WHAT TO PRODUCE: At the line containing "(zero or more)", begin retyping, and continue word for word until the records below run out.

★ ★ ★ ★

(** * dadi/web: the Markdown datasource provider and the page view

    A shallow embedding of [dadi/lib/providers/markdown.js] and
    [dadi/lib/view/index.js].  JavaScript strings are modelled as [string]
    (sequences of 8-bit code units), JavaScript numbers by the integers they
    hold ([Z]); a computation that may throw returns a [completion]. *)

From Stdlib Require Import ZArith Lia Ascii String.
From stdpp Require Import base option list strings gmap sorting.

(** ** JavaScript runtime pieces used by the two files *)

Module Js.

(** An [Error] object: the two standard properties and the [statusCode]
    that [View.render] attaches to template failures. *)
Record Error := mkError {
  err_name : string;
  err_message : string;
  statusCode : option Z
}.

Definition TypeError (msg : string) : Error := mkError "TypeError" msg None.
Definition SyntaxError (msg : string) : Error := mkError "SyntaxError" msg None.

(** Completion of an evaluation: a value, or a thrown exception. *)
Inductive completion (A : Type) :=
| Normal (a : A)
| Throw (e : Error).
Arguments Normal {A} a.
Arguments Throw {A} e.

#[global] Instance completion_ret : MRet completion := λ A a, Normal a.
#[global] Instance completion_bind : MBind completion := λ A B k c,
  match c with
  | Normal a => k a
  | Throw e => Throw e
  end.
#[global] Instance completion_fmap : FMap completion := λ A B f c,
  match c with
  | Normal a => Normal (f a)
  | Throw e => Throw e
  end.

(** *** Regular expressions

    The fragment of the pattern language the two patterns of markdown.js are
    written in: literal characters, the dot, a greedy repetition of a
    character class (one or more), a capturing greedy repetition of a class
    (zero or more) and the end-of-input anchor.  Matching is by backtracking,
    left to right, longest repetition first, as in the ECMAScript semantics. *)
Inductive atom :=
| Lit (c : ascii)
| Dot
| Plus (cls : ascii → bool)
| Group (cls : ascii → bool)
| Eos.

★ ★ ★ ★

OUTPUT BELOW:
    (zero or more) and the end-of-input anchor.  Matching is by backtracking,
    left to right, longest repetition first, as in the ECMAScript semantics. *)
Inductive atom :=
| Lit (c : ascii)
| Dot
| Plus (cls : ascii → bool)
| Group (cls : ascii → bool)
| Eos.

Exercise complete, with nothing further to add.